PARMENIDE - LEZIONE 6
Parmenide e le caratteristiche dell’essere

6.1 - Dopo l’ontologia fondamentale, Parmenide prende in esame l’essere e il non essere in quanto relativi: si tratta del mondo dell’opinione e dell’apparenza, strada percorribile ma che non porta al vero per la contemporanea presenza di essere e di non essere in contrapposizione. Questa via ha due conseguenze, sul piano conoscitivo e su quello logico. Sul piano conoscitivo si tratta di un mondo falso, ma allo stesso tempo utile, in quanto è possibile, ammette Parmenide, usare le opinioni più convincenti per fini pratici - per esempio quando si vede il cielo a pecorelle e ci si aspetta che piove, perciò si esce con l’ombrello - anche se non sono supportate dalla verità. Al posto dell’identità e della contrapposizione dell’essere puro, all’essere relativo appartiene la gradualità, quindi la possibilità dell’opinione: il suo metodo di indagine non è logico ma analogico. Sul piano logico Parmenide non si occupa tanto del falso perché tanto il vero quanto il falso sono relativamente possibili. Questo ovviamente dà luogo a due soluzioni, una in cui una cosa è un po’ vera e un po’ falsa (secondo una logica di tipo bivalente), l’altra in cui qualcosa potrebbe essere vera (secondo una logica polivalente).

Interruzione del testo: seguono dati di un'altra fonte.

(** A computation over mutable state [S] that logs events [Ev].  The
    state and the log reached when an exception is thrown are kept:
    JavaScript does not roll assignments back. *)
Definition M (S Ev A : Type) : Type := S → S * list Ev * completion A.

Section MonadOps.
Context {S Ev : Type}.

Definition ret {A} (a : A) : M S Ev A := λ s, (s, [], Normal a).

Definition bind {A B} (m : M S Ev A) (k : A → M S Ev B) : M S Ev B :=
  λ s, match m s with
       | (s1, t1, Normal a) =>
           match k a s1 with (s2, t2, r) => (s2, t1 ++ t2, r) end
       | (s1, t1, Throw e) => (s1, t1, Throw e)
       end.

Definition get : M S Ev S := λ s, (s, [], Normal s).
Definition put (s' : S) : M S Ev unit := λ _, (s', [], Normal tt).
Definition modify (f : S → S) : M S Ev unit := λ s, (f s, [], Normal tt).
Definition emit (ev : Ev) : M S Ev unit := λ s, (s, [ev], Normal tt).
Definition throw {A} (e : JsException) : M S Ev A := λ s, (s, [], Throw e).

(** [Array.prototype.map] with an effectful callback: elements are
    visited left to right and the first throw abandons the rest. *)
Fixpoint arrayMap {A B} (f : A → M S Ev B) (l : list A) : M S Ev (list B) :=
  match l with
  | [] => ret []
  | a :: rest =>
      bind (f a) (λ b, bind (arrayMap f rest) (λ bs, ret (b :: bs)))
  end.

End MonadOps.

#[global] Instance M_ret {S Ev} : MRet (M S Ev) := @ret S Ev.
#[global] Instance M_bind {S Ev} : MBind (M S Ev) := λ A B k m, bind m k.

(** Projections of a finished run. *)
Definition finalState {S Ev A} (r : S * list Ev * completion A) : S := r.1.1.
Definition callLog {S Ev A} (r : S * list Ev * completion A) : list Ev := r.1.2.
Definition outcome {S Ev A} (r : S * list Ev * completion A) : completion A := r.2.

(** ** Grid reconstruction (src/lib/core/seed.ts, [transformToGrid]) *)

Module GridCore.

(** [interface Grid { [x: number]: { [y: number]: WasmCell } }] *)
Abbreviation Grid := (gmap Z (gmap Z WasmCell)).

(** [if (!cells[x]) { cells[x] = {}; }]: a row object is always truthy,
    so the test only succeeds when the key is absent. *)
Definition ensureRow (cells : Grid) (x : Z) : Grid :=
  match cells !! x with
  | Some _ => cells
  | None => <[x := ∅]> cells
  end.

(** [cells[x][y] = rawCell]: the row found under [x] is updated in
    place.  The row exists when this runs, because [ensureRow] ran just
    before; were it absent, nothing would be stored. *)
Definition assignCell (cells : Grid) (x y : Z) (rawCell : WasmCell) : Grid :=
  match cells !! x with
  | Some row => <[x := <[y := rawCell]> row]> cells
  | None => cells
  end.

(** The body of the reducer. *)
Definition reducer (cells : Grid) (rawCell : WasmCell) : Grid :=
  let x := pos_x (position rawCell) in
  let y := pos_y (position rawCell) in
  let cells := ensureRow cells x in
  assignCell cells x y rawCell.

(** [raw.reduce(reducer, {})] *)
Definition transformToGrid (raw : list WasmCell) : Grid :=
  fold_left reducer raw ∅.

(** Reading [grid[x][y]]; absent when either level is. *)
Definition cellAt (g : Grid) (x y : Z) : option WasmCell :=
  g !! x ≫= λ row, row !! y.

(** The last record of a list that sits at a given position. *)
Definition lastAt (raw : list WasmCell) (x y : Z) : option WasmCell :=
  find (λ c, bool_decide (position c = mkPosition x y)) (rev raw).

End GridCore.

(** ** The user-event buffer (src/lib/core/state/userEvents.svelte.ts) *)

Module UserEvents.

(** The two [$state] cells closed over by [createUserEventsState]. *)
Record UserEventsState := mkUserEvents {
  userClicks : list Position;
  lastHovered : option Position
}.

(** [let userClicks = $state([]); let lastHovered = $state(null);] *)
Definition createUserEventsState : UserEventsState :=
  {| userClicks := []; lastHovered := None |}.

(** [userClicks = [...userClicks, position]] *)
Definition click (p : Position) (s : UserEventsState) : UserEventsState :=
  {| userClicks := userClicks s ++ [p]; lastHovered := lastHovered s |}.

(** [lastHovered = position] *)
Definition hover (p : Position) (s : UserEventsState) : UserEventsState :=
  {| userClicks := userClicks s; lastHovered := Some p |}.

(** [const clicks = userClicks; userClicks = []; return clicks;] *)
Definition extractUserClicks (s : UserEventsState)
  : list Position * UserEventsState :=
  (userClicks s, {| userClicks := []; lastHovered := lastHovered s |}).

(** What the outside can do with the buffer, for stating properties
    over arbitrary interleavings. *)
Inductive Op :=
| OpClick (p : Position)
| OpHover (p : Position)
| OpExtract
| OpPeekHover.

Definition isHover (o : Op) : bool :=
  match o with OpHover _ => true | _ => false end.

Definition isExtract (o : Op) : bool :=
  match o with OpExtract => true | _ => false end.

Definition step (s : UserEventsState) (o : Op) : UserEventsState :=
  match o with
  | OpClick p => click p s
  | OpHover p => hover p s
  | OpExtract => (extractUserClicks s).2
  | OpPeekHover => s
  end.

Definition run (ops : list Op) (s : UserEventsState) : UserEventsState :=
  fold_left step ops s.

(** The positions clicked in a run, in arrival order. *)
Definition clicksOf (ops : list Op) : list Position :=
  omap (λ o, match o with OpClick p => Some p | _ => None end) ops.

(** Runs without a drain, and runs without a hover. *)
Definition noExtract (ops : list Op) : bool :=
  forallb (λ o, negb (isExtract o)) ops.

Definition noHover (ops : list Op) : bool :=
  forallb (λ o, negb (isHover o)) ops.

End UserEvents.

(** ** The triplets slice (src/lib/core/state/triplets.svelte.ts) *)

Module Triplets.

(** [interface Triplet].  A field is [undefined] when the raw array
    ends inside the group, since [rawTriplets[i + 1]] past the end is. *)
Record Triplet := mkTriplet {
  letter1 : option Z;
  letter2 : option Z;
  letter3 : option Z
}.

(** [array[i]] for an integer [i]: [undefined] outside [0 .. length-1]. *)
Definition arrayGet {A} (l : list A) (i : Z) : option A :=
  if bool_decide (i < 0) then None else l !! Z.to_nat i.

(** [array.slice(start)]: a negative start counts from the end, and the
    start is clamped to the array. *)
Definition arraySlice {A} (l : list A) (start : Z) : list A :=
  let len := Z.of_nat (length l) in
  let k := if bool_decide (start < 0) then Z.max (len + start) 0
           else Z.min start len in
  drop (Z.to_nat k) l.

(** [for (let i = 0; i < rawTriplets.length; i += 3) triplets.push(..)]:
    one triplet per started group of three. *)
Fixpoint groupTriplets (rawTriplets : list Z) : list Triplet :=
  match rawTriplets with
  | [] => []
  | a :: [] => [mkTriplet (Some a) None None]
  | a :: b :: [] => [mkTriplet (Some a) (Some b) None]
  | a :: b :: c :: rest =>
      mkTriplet (Some a) (Some b) (Some c) :: groupTriplets rest
  end.

(** The closure state: the fixed array and the [$state] index. *)
Record TripletsState := mkTriplets {
  triplets : list Triplet;
  currentIndex : Z
}.

Definition createTripletsState (rawTriplets : list Z) : TripletsState :=
  {| triplets := groupTriplets rawTriplets; currentIndex := 0 |}.

(** [get next() { return triplets[currentIndex]; }]: the getter has no
    [throw]; it completes normally with the element or [undefined]. *)
Definition next (s : TripletsState) : completion (option Triplet) :=
  Normal (arrayGet (triplets s) (currentIndex s)).

(** [get future() { return triplets.slice(currentIndex + 1); }] *)
Definition future (s : TripletsState) : completion (list Triplet) :=
  Normal (arraySlice (triplets s) (currentIndex s + 1)).

Definition numberOfRemainingLetters (s : TripletsState) : Z :=
  (Z.of_nat (length (triplets s)) - currentIndex s) * 3.

Definition total (s : TripletsState) : Z := Z.of_nat (length (triplets s)).

(** [updateIndex(newIndex) { currentIndex = newIndex; }] *)
Definition updateIndex (newIndex : Z) (s : TripletsState) : TripletsState :=
  {| triplets := triplets s; currentIndex := newIndex |}.

End Triplets.

(** ** Letter resolution (src/lib/core/state/letterTable.svelte.ts) *)

Module LetterTable.

(** Modelled from the spec: the wasm class [LettersTable], whose two
    lookups yield the character or score of a code, or nothing. *)
Record LettersTable := mkLettersTable {
  try_get_letter_char : Z → option string;
  try_get_letter_score : Z → option Z
}.

(** [interface LettersTableContext]: the two closures stored in the
    component context. *)
Record LettersTableContext := mkContext {
  ctx_getLetter : Z → option string;
  ctx_getScore : Z → option Z
}.

(** [interface Letter]; [char] and [score] hold whatever the table
    gave. *)
Record Letter := mkLetter {
  index : Z;
  char : option string;
  score : option Z
}.

(** Calls that reach the table. *)
Inductive TableCall :=
| GetLetterCall (index : Z)
| GetScoreCall (index : Z).

(** The ambient state is the context slot under
    [LETTERS_TABLE_CONTEXT_KEY]; it is empty until
    [initLettersTableContext] runs. *)
Abbreviation Svc := (M (option LettersTableContext) TableCall).

Definition initLettersTableContext (lettersTable : LettersTable) : Svc unit :=
  put (Some {| ctx_getLetter := try_get_letter_char lettersTable;
               ctx_getScore := try_get_letter_score lettersTable |}).

(** [getContext(LETTERS_TABLE_CONTEXT_KEY)] *)
Definition getContext : Svc (option LettersTableContext) := get.

(** [context.getLetter(index)]: a [TypeError] when [context] is
    [undefined]. *)
Definition callGetLetter (context : option LettersTableContext) (i : Z)
  : Svc (option string) :=
  match context with
  | None => throw JsTypeError
  | Some c => emit (GetLetterCall i);; mret (ctx_getLetter c i)
  end.

Definition callGetScore (context : option LettersTableContext) (i : Z)
  : Svc (option Z) :=
  match context with
  | None => throw JsTypeError
  | Some c => emit (GetScoreCall i);; mret (ctx_getScore c i)
  end.

(** The message of the error thrown by [getWord]. *)
Definition invalidLetterIndex (i : Z) : JsException :=
  JsError ("Invalid letter index in word: " +:+ pretty i).

Section WithSentinel.

(** Modelled from the spec: the wasm function [is_empty_cell], a pure
    test on the code. *)
Variable is_empty_cell : Z → bool.

Definition getLetter (i : Z) : Svc (option Letter) :=
  if is_empty_cell i then mret None
  else
    context ← getContext;
    c ← callGetLetter context i;
    s ← callGetScore context i;
    mret (Some {| index := i; char := c; score := s |}).

Definition getWord (letters : list Z) : Svc (list Letter) :=
  arrayMap (λ i,
    letter ← getLetter i;
    match letter with
    | None => throw (invalidLetterIndex i)
    | Some l => mret l
    end) letters.

End WithSentinel.

(** The first code of a word that the sentinel test accepts. *)
Definition firstEmpty (is_empty_cell : Z → bool) (letters : list Z)
  : option Z :=
  find is_empty_cell letters.

(** The table calls made for the codes of a word that come before its
    first empty code. *)
Fixpoint wordLog (is_empty_cell : Z → bool) (letters : list Z)
  : list TableCall :=
  match letters with
  | [] => []
  | i :: rest =>
      if is_empty_cell i then []
      else GetLetterCall i :: GetScoreCall i :: wordLog is_empty_cell rest
  end.

(** The context slot once [initLettersTableContext] has run. *)
Definition bound (lettersTable : LettersTable) : option LettersTableContext :=
  finalState (initLettersTableContext lettersTable None).

(** What [getLetter] builds for a non-empty code from a table. *)
Definition letterOf (lettersTable : LettersTable) (i : Z) : Letter :=
  {| index := i;
     char := try_get_letter_char lettersTable i;
     score := try_get_letter_score lettersTable i |}.

(** A sentinel test and two tables for concrete runs. *)
Definition zeroIsEmpty (i : Z) : bool := bool_decide (i = 0).

Definition emptyTable : LettersTable :=
  {| try_get_letter_char := λ _, None; try_get_letter_score := λ _, None |}.

Definition smallTable : LettersTable :=
  {| try_get_letter_char := λ i,
       if bool_decide (i = 5) then Some "e"%string
       else if bool_decide (i = 7) then Some "g"%string else None;
     try_get_letter_score := λ i,
       if bool_decide (i = 5) then Some 1
       else if bool_decide (i = 7) then Some 2 else None |}.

6.2 - La seconda parte dell’ontologia descrittiva riguarda l’essere assoluto. La domanda che si pone Parmenide è in che modo l’essere si presenta nella realtà. Affermare che qualcosa è in una logica arcaica e ancora nominalistica (per esempio: il fiore è rosso) significa indicare che questo qualcosa non è (il fiore non è giallo) ma questo ci riporterebbe nel mondo dell’opinione a una coesistenza di essere e di non essere. Dunque per descrivere l’essere assoluto occorre procedere negativamente e spogliarlo di tutti gli attributi, caratteristici del mondo sensibile. Qui il non essere assoluto - cioè il nulla - è già fuori gioco, e l’essere assoluto può essere conosciuto in maniera indiretta: possiamo conoscere l’essere assoluto in modo diretto solo ammettendo il non essere come contrasto. Per fare ciò è necessario che la negazione sia già contenuta nell’attributo sensibile del giudizio che esprime l’esistenza di una cosa: a = non b. Solo così non si corrompe l’essere col non essere. L’essere assoluto è così descritto:
a) non nasce e non muore (E è non-N e non-M): esso è INGENERATO e IMPERITURO: se così non fosse nascerebbe dal non essere e morirebbe nel non essere;
b) non ha passato né futuro, cioè è ATEMPORALE ed eternamente presente, per le stesse ragioni descritte in precedenza;
c) NON E’ FINITO - poiché ciò che è finito è destinato a finire, cioè a non essere più (si tratta di una infinità quantitativa) - ma DEFINITO ossia perfetto è completo, nel senso che non gli manca nulla in quanto se gli mancasse qualcosa sarebbe fuori dall’essere (si tratta di una finitezza qualitativa); Parmenide paragona l’essere a una sfera per descrivere il suo concetto di infinito che è da intendersi senza fine ma non in un senso spaziale quanto temporale;
d) è CONTINUO, non ha fratture, interruzioni, confini, è UNICO, ossia non molteplice, ed è FERMO, immobile, in pura quiete, in assenza di movimento.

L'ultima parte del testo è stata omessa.